Lumière 5

Publié le par Robyne



- Yo, ma belle !
Junai se retourna et un sourire étira ses lèvres. Un grand jeune homme aux cheveux châtains coiffés en brosse s’avançait vers elle.
- Enosh !
Il la serra contre lui et ils poursuivirent le chemin de la jeune fille.
- Tu vas où, là ?
- A la bibliothèque.
- Toi ?
Elle lui lança un regard faussement courroucé.
- Oui, moi. Alors écrase, tu veux ?
- A vos ordres, Demoiselle. Qu’est-ce que tu vas faire là-bas ?
- Des recherches.
- Sur ?
- Un Vampire.
- Ah ? Le grand vilain Vampire qui t’a valu le déplacement de Monsieur l’Archange aux beaux yeux et milles groupies Gabriel…
- Tu es agaçant, Enosh…
- Bien, bien… Et quel est le doux nom de ce Vampire ?
- Adam.
Enosh stoppa net.
- T'es sûre de ça ?
- Oui, bien sûr. J’en ai même reparlé avec Gabriel hier. Pourquoi, tu sais quelque chose sur lui ?
- Que t’a dit l’Archange ?
- Que c’était une vieille connaissance à lui et il n’a rien voulu me dire de plus. Et toi, que peux-tu m’apprendre ?
- Rien de plus. Si ce n’est qu’on raconte qu’entre ces deux-là, il y a une rivalité millénaire.
- Tu en connais la cause ?
Il hocha la tête en signe de négation et posa une main sur son épaule :
- Bonne chance dans tes recherches !
Et il s’éloigna dans un grand éclat de rire. Elle soupira.

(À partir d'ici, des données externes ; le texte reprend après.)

(* ===== verification/FsAtomic.v ===== *)
(** * A write to a file is a transaction

    [writei_spec] describes [writei] inside a transaction, [end_op_ok] the transaction as
    a whole. Together: begin_op, writei, end_op change the file on disk all at once, and
    a crash at any point leaves, after recovery, the old file or the new one. *)

From S2P Require Import Prelude Sleeplock Cache Log Journal LogJournal Fs FsAlloc FsFile FsWrite FsInode.

(** ** Views that agree above the log *)

Record agree (b : superblock) (V W : jview) : Prop := {
  ag_len : j_len W = j_len V;
  ag_at : forall m, sb_inodestart b <= m < j_len V -> j_at W m = j_at V m
}.

Section agree.
Context (b : superblock) (V W : jview) (A : agree b V W) (L : layout b (j_len V)).

Lemma agree_used m : 0 <= m < j_len V -> used b W m = used b V m.
Proof.
  intros Hm. unfold used. destruct (bblock_range b _ m L Hm) as (_ & H1 & H2). rewrite (ag_at _ _ _ A); [done|].
  destruct (ly_inodes _ _ L) as (_ & ? & ?). assert (0 <= sb_ninodes b / IPB) by (by apply Z.div_pos). lia.
Qed.
Lemma agree_meta : meta_used b V -> meta_used b W.
Proof. intros H m Hm. pose proof (datastart_in b _ L). rewrite agree_used by lia. by apply H. Qed.

Context (i : inode) (Hw : wf b V i).

Lemma agree_at m : datastart b <= m < j_len V -> j_at W m = j_at V m.
Proof. intros Hm. apply (ag_at _ _ _ A). pose proof (datastart_low _ _ L). lia. Qed.
Lemma agree_slot j : 0 <= j <= MAXFILE -> slot W i j = slot V i j.
Proof. intros Hj. apply slot_keep; [done|]. intros Hne. by apply agree_at, (wf_ind _ _ _ Hw). Qed.
Lemma agree_wf : wf b W i.
Proof.
  destruct Hw as [H1 H2 H3]. pose proof (datastart_pos b _ L). split; [done| |].
  - intros j Hj. rewrite agree_slot by done. intros Hne. destruct (H2 j Hj Hne) as [Hr Hu].
    rewrite (ag_len _ _ _ A), agree_used by lia. done.
  - intros j k Hj Hk. rewrite !agree_slot by done. by apply H3.
Qed.
Lemma agree_mapped upto : upto <= MAXFILE * BSIZE -> mapped V i upto -> mapped W i upto.
Proof.
  intros Hmax [H1 H2 H3]. split; [done| |].
  - intros bn Hb Hlt. assert (bn < MAXFILE) by (unfold BSIZE in *; lia). rewrite <- slot_fblock, agree_slot, slot_fblock, (ag_len _ _ _ A) by lia. by apply H2.
  - rewrite (ag_len _ _ _ A). exact H3.
Qed.
Lemma agree_byte k : mapped V i (i_size i) -> i_size i <= MAXFILE * BSIZE -> 0 <= k < i_size i -> fbyte W i k = fbyte V i k.
Proof.
  intros M Hmax Hk. unfold fbyte.
  assert (0 <= k / BSIZE < MAXFILE /\ k / BSIZE * BSIZE < i_size i) as [Hb Hb2] by (unfold BSIZE in *; clear -Hk Hmax; Z.div_mod_to_equations; lia).
  rewrite <- !slot_fblock, agree_slot, slot_fblock by lia. f_equal. apply agree_at.
  destruct (mp_blocks _ _ _ M (k / BSIZE) ltac:(lia) Hb2) as [Hne _]. rewrite <- slot_fblock in * by lia. apply (wf_slots _ _ _ Hw); [lia|done].
Qed.
Lemma agree_contents : mapped V i (i_size i) -> i_size i <= MAXFILE * BSIZE -> contents W i = contents V i.
Proof. intros M Hmax. apply map_seqZ_ext. intros k Hk. apply agree_byte; [done|done|lia]. Qed.
Lemma agree_disk_inode j : 0 <= i_inum j < sb_ninodes b -> disk_inode b W j = disk_inode b V j.
Proof.
  intros Hj. unfold disk_inode. rewrite (ag_at _ _ _ A); [done|].
  pose proof (iblock_low b _ _ L Hj). pose proof (iblock_range b _ _ L Hj). lia.
Qed.
End agree.

(** The disk holds the file [i] with the bytes [c], and the cache agrees with it. *)
Record file_on (b : superblock) (V : jview) (i : inode) (c : list Z) : Prop := {
  on_stored : stored b V i;
  on_wf : wf b V i;
  on_mapped : mapped V i (i_size i);
  on_contents : contents V i = c
}.

Lemma file_on_agree b V W i c : agree b V W -> layout b (j_len V) -> 0 <= i_inum i < sb_ninodes b -> i_size i <= MAXFILE * BSIZE ->
  file_on b V i c -> file_on b W i c.
Proof.
  intros A L Hin Hmax [H1 H2 H3 H4]. split.
  - unfold stored. by rewrite (agree_disk_inode b V W A L).
  - by apply (agree_wf b V W A L).
  - by apply (agree_mapped b V W A L).
  - by rewrite (agree_contents b V W A L).
Qed.

Lemma wf_fields b V i : wf b V i -> j_len V < 2 ^ 32 -> layout b (j_len V) -> Forall is_u32 (i_addrs i).
Proof.
  intros W Hl L. pose proof (datastart_pos b _ L). apply Forall_lookup. intros k a Hk.
  pose proof (lookup_lt_Some _ _ _ Hk) as Hlt. rewrite (wf_len _ _ _ W) in Hlt.
  assert (addr i k = a) as Ea by (unfold addr; by rewrite Hk).
  assert (exists j, 0 <= j <= MAXFILE /\ slot V i j = a) as (j & Hj & Es).
  { destruct (decide (k = NDIRECT)) as [->|]; [exists MAXFILE; by rewrite slot_indirect|].
    exists (Z.of_nat k). rewrite slot_direct, Nat2Z.id by lia. split; [|done]. unfold MAXFILE, NDIRECT, NINDIRECT in *. lia. }
  destruct (decide (a = 0)) as [->|Hne]; [by split|].
  destruct (wf_slots _ _ _ W j Hj) as [Hr _]; [by rewrite Es|]. rewrite Es in Hr. unfold is_u32. lia.
Qed.

(** [writei] leaves the disk inode up to date. *)
Lemma written_stored b V i src off n V' i' : layout b (j_len V) -> j_len V < BPB -> (forall m, 0 <= m < j_len V -> block_ok (j_at V m)) ->
  0 <= i_inum i < sb_ninodes b -> 0 <= i_size i -> 0 <= off + n <= MAXFILE * BSIZE -> i_size i <= MAXFILE * BSIZE ->
  written b V i src off n V' i' -> stored b V i -> stored b V' i'.
Proof.
  intros L HB Hbl Hin Hz Hn Hmax W Hs. destruct (wn_inode _ _ _ _ _ _ _ _ W) as (l & sz & Ei). pose proof (wn_stored _ _ _ _ _ _ _ _ W) as E. cbv zeta in E.
  destruct (iblock_range b (i_inum i) _ L Hin) as (A1 & A2 & A3 & A4). destruct (Hbl (IBLOCK (i_inum i) b) ltac:(lia)) as [Hl Hb].
  pose proof maxfile_small. assert (i_inum i' = i_inum i) as Hi' by (by rewrite Ei).
  destruct (i_size i <? off + n).
  2:{ destruct E as [-> E]. unfold stored, disk_inode. by rewrite E. }
  pose proof (stored_fields b V i ltac:(split; done) Hs) as [F1 F2 F3 F4 _ _ _].
  assert (fields_ok i') as Hf.
  { split; try (by rewrite Ei); [|apply (wn_wf _ _ _ _ _ _ _ _ W)|].
    - rewrite (wn_size _ _ _ _ _ _ _ _ W). unfold is_u32. lia.
    - pose proof (wn_len _ _ _ _ _ _ _ _ W) as Hl'. apply (wf_fields b V'); [apply W|rewrite Hl'; unfold BPB, BSIZE in HB; lia|by rewrite Hl']. }
  unfold stored, disk_inode. rewrite Hi', E.
  rewrite load_dinode_splice; [by apply with_fields_self|done|done|unfold DINODE; lia].
Qed.

(** The blocks of another file. *)
Lemma written_keeps b V i src off n V' i' j k : layout b (j_len V) -> 0 <= i_inum i < sb_ninodes b -> wf b V j ->
  written b V i src off n V' i' -> (forall m, own V i m -> ~ own V j m) -> 0 <= k <= MAXFILE -> slot V j k <> 0 -> j_at V' (slot V j k) = j_at V (slot V j k).
Proof.
  intros L Hin H2 W Hdis Hk Hne0. destruct (datastart_in b _ L) as (D1 & D2 & D3). pose proof (datastart_pos b _ L).
  destruct (iblock_range b (i_inum i) _ L Hin) as (A1 & _).
  destruct (wf_slots _ _ _ H2 k Hk Hne0) as [Hr Hu]. apply (wn_keeps _ _ _ _ _ _ _ _ W); [lia|right; split; [lia|done]|].
  intros [(_ & k' & Hk' & Es)|Es]; [|lia]. destruct (decide (slot V' i' k' = slot V i k')) as [Esl|Nsl].
  - apply (Hdis (slot V j k)); (split; [done|]); [exists k'; split; [done|congruence]|by exists k].
  - apply (wn_fresh _ _ _ _ _ _ _ _ W k' Hk') in Nsl. congruence.
Qed.
Lemma written_slots b V i src off n V' i' j k : layout b (j_len V) -> 0 <= i_inum i < sb_ninodes b -> wf b V j ->
  written b V i src off n V' i' -> (forall m, own V i m -> ~ own V j m) -> 0 <= k <= MAXFILE -> slot V' j k = slot V j k.
Proof.
  intros L Hin H2 W Hdis Hk. apply slot_keep; [done|]. intros Hne0.
  by apply (written_keeps b V i src off n V' i' j MAXFILE); [..|by unfold MAXFILE|by rewrite slot_indirect].
Qed.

Enosh était son frère. Au même titre que les trois autres Anges Gardiens, mais avec lui, elle avait toujours eu un lien plus profond. Peut-être était-ce dû au fait qu’il était le plus jeune avant son arrivée. Dans son existence mortelle, il avait tout juste vingt-et-un an. Lorsque l’Archange Gabriel l’avait engagée et lâchée dans ses soldats de la Lumière, c’était Enosh qui l’avait prise sous son aile et éduquée aux principes et à la discipline des lumineux.

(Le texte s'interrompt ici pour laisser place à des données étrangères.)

(* ===== verification/FileRef.v ===== *)
(** * Reference counts of files and pipes

    The invariant of the file table: the count of a file is the number of descriptors that
    name it, in all processes, and every open end of a pipe belongs to one file. A pipe's
    page is freed when the last of them is closed and never while one is open. *)

From S2P Require Import Prelude Spinlock Kalloc Sleeplock Cache Log Journal LogJournal Fs Pipe Syscall File.

(** ** Counting descriptors *)

Definition NPROC : nat := 64.
Definition names (f : nat) (o : option nat) : nat := if decide (o = Some f) then 1 else 0.
Definition count_fds (f : nat) (t : list (option nat)) : nat := sum_list_with (names f) t.
Definition fd_total (f : nat) (ts : list (list (option nat))) : nat := sum_list_with (count_fds f) ts.

#[global] Arguments fd_total : simpl never.
#[global] Arguments count_fds : simpl never.

Lemma sum_list_insert {A} (g : A -> nat) l i x y : l !! i = Some x ->
  (sum_list_with g (<[i := y]> l) + g x = sum_list_with g l + g y)%nat.
Proof.
  revert i. induction l as [|z l IH]; intros [|i] E; try done; cbn in *.
  - injection E as ->. lia.
  - specialize (IH i E). transitivity (g z + (sum_list_with g (<[i:=y]> l) + g x))%nat; [symmetry; apply Nat.add_assoc|]. rewrite IH. lia.
Qed.
Lemma sum_list_bound {A} (g : A -> nat) l k : (forall x, x ∈ l -> (g x <= k)%nat) -> (sum_list_with g l <= k * length l)%nat.
Proof.
  induction l as [|x l IH]; intros H; cbn; [lia|]. pose proof (H x ltac:(by left)). assert (sum_list_with g l <= k * length l)%nat by (apply IH; intros y Hy; apply H; by right). lia.
Qed.

Lemma list_alter_at {A} (g : A -> A) (l : list A) (i : nat) x : l !! i = Some x -> alter g i l = <[i := g x]> l.
Proof. revert i. induction l as [|y l IH]; intros [|i] E; try done; cbn in *; [by injection E as ->|]. by rewrite <- IH. Qed.

(** Descriptor [fd] of process [p] changes from [o] to [o']. *)
Lemma fd_total_put f ts p t fd o o' : ts !! p = Some t -> t !! fd = Some o ->
  (fd_total f (alter (fun t => <[fd := o']> t) p ts) + names f o = fd_total f ts + names f o')%nat.
Proof.
  intros Hp Ho. unfold fd_total. rewrite (list_alter_at _ _ _ _ Hp).
  pose proof (sum_list_insert (count_fds f) ts p t (<[fd := o']> t) Hp). pose proof (sum_list_insert (names f) t fd o o' Ho). unfold count_fds in *. lia.
Qed.
Lemma fd_total_bound f ts : Forall (fun t => length t = NOFILE) ts -> (fd_total f ts <= NOFILE * length ts)%nat.
Proof.
  intros Ht. rewrite Forall_forall in Ht. apply sum_list_bound. intros t Hin. rewrite <- (Ht t Hin).
  etrans; [apply (sum_list_bound (names f) t 1)|lia]. intros o _. unfold names. case_decide; lia.
Qed.
Lemma fd_total_pos f ts p t fd : ts !! p = Some t -> t !! fd = Some (Some f) -> (0 < fd_total f ts)%nat.
Proof.
  intros Hp Ho. pose proof (fd_total_put f ts p t fd (Some f) None Hp Ho) as E. unfold names in E.
  rewrite decide_True, decide_False in E by done. lia.
Qed.

(** ** The invariant *)

Section inv.
Context {S : Type} `{C : BlockCache S}.
Context (dev_read : Z -> option (nat -> Z -> M (fsys (S := lst S)) (Z * list Z))).
Context (dev_write : Z -> option (nat -> list Z -> Z -> M (fsys (S := lst S)) Z)).
Context (name0 : list Z).
Implicit Types s : kfs (S := S).

(** [d f] is what the count of [f] is ahead of its descriptors, inside a call. *)
Record files_ok s (d : nat -> Z) : Prop := {
  fk_lock : ft_lock s = false;
  fk_len : length (ft_file s) = NFILE;
  fk_tables : Forall (fun t => length t = NOFILE) (k_ofile s);
  fk_procs : (k_cur s < length (k_ofile s) <= NPROC)%nat;
  fk_used : forall p t fd f, k_ofile s !! p = Some t -> t !! fd = Some (Some f) -> (f < NFILE)%nat;
  fk_ref : forall f x, ft_file s !! f = Some x -> f_ref x = Z.of_nat (fd_total f (k_ofile s)) + d f;
  fk_none : forall f x, ft_file s !! f = Some x -> 0 <= f_ref x /\ (f_ref x = 0 -> f_type x = FD_NONE);
  fk_ahead : forall f, d f <= 1
}.
(** The file is the end [w] of the pipe at [a]. *)
Definition pipe_end (a : Z) (w : bool) (x : file) : Prop :=
  f_type x = FD_PIPE /\ f_pipe x = a /\ f_writable x = w /\ f_readable x = negb w.
Definition is_open (w : bool) (p : pipe) : bool := if w then writeopen p else readopen p.
Record pipes_ok (l : list file) (ps : gmap Z pipe) : Prop := {
  pk_file : forall f x, l !! f = Some x -> f_type x = FD_PIPE -> exists a w p, pipe_end a w x /\ ps !! a = Some p /\ is_open w p = true;
  pk_one : forall f g x y a w, l !! f = Some x -> l !! g = Some y -> pipe_end a w x -> pipe_end a w y -> f = g;
  pk_open : forall a p w, ps !! a = Some p -> is_open w p = true -> exists f x, l !! f = Some x /\ pipe_end a w x;
  pk_pipe : forall a p, ps !! a = Some p -> (exists q, pipe_ok p q) /\ exists w, is_open w p = true
}.
(** The pages of the pipes are allocated. *)
Definition pages_ok (me : nat) (k : kst) (ps : gmap Z pipe) : Prop :=
  exists l, kinv me k l /\ forall a p, ps !! a = Some p -> page_ok (k_end k) a /\ a ∉ l.

Context (me : nat).
Record files_inv (d : nat -> Z) s : Prop := {
  fv_files : files_ok s d;
  fv_pipes : pipes_ok (ft_file s) (k_pipes s);
  fv_pages : pages_ok me (k_kst s) (k_pipes s)
}.

Definition bump (f : nat) (k : Z) (d : nat -> Z) : nat -> Z := fun g => d g + (if decide (g = f) then k else 0).

Lemma files_ext d d' s : (forall f, d f = d' f) -> files_ok s d -> files_ok s d'.
Proof.
  intros E [H1 H2 H3 H4 H5 H6 H7 H8]. split; try done.
  - intros f x Hf. rewrite <- E. by apply H6.
  - intros f. by rewrite <- E.
Qed.
Lemma inv_ext d d' s : (forall f, d f = d' f) -> files_inv d s -> files_inv d' s.
Proof. intros E [F P G]. split; [by apply (files_ext d)|done|done]. Qed.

Junai poussa la porte de la bibliothèque et se dirigea directement vers les rayonnages qui concernaient les Vampires.
La Lumière avait depuis toujours gardé un œil scientifique sur l’Ombre. De nombreuses recherches, informations et témoignages étaient consignés dans la Grande Bibliothèque. Ils permettaient aux nouveaux lumineux de mieux comprendre leurs adversaires, ce qui, compte tenu du cruel manque d’expérience de certains, était loin d’être inutile.
Consultant rapidement les index, Junai sélectionna quelques ouvrages, qu’elle emporta sur une table, cachée par les étagères. Elle n’eût pas à chercher longtemps dans les pages du premier livre pour trouver des informations sur Adam. Il était écrit qu’on ne savait rien des circonstances de sa naissance ou de son âge, mais qu’il y avait de cela mille cinq cents ans, il avait orchestré l’assassinat du cercle des Premiers, les six Vampires qui régnaient sans partage sur les suceurs de sang. Il était ainsi passé à la tête de ces derniers, qui lui vouaient un respect sans bornes, doublé d’une crainte certaine. Il était en personne responsable de la mort d’une centaine d’anges et de deux Gardiens.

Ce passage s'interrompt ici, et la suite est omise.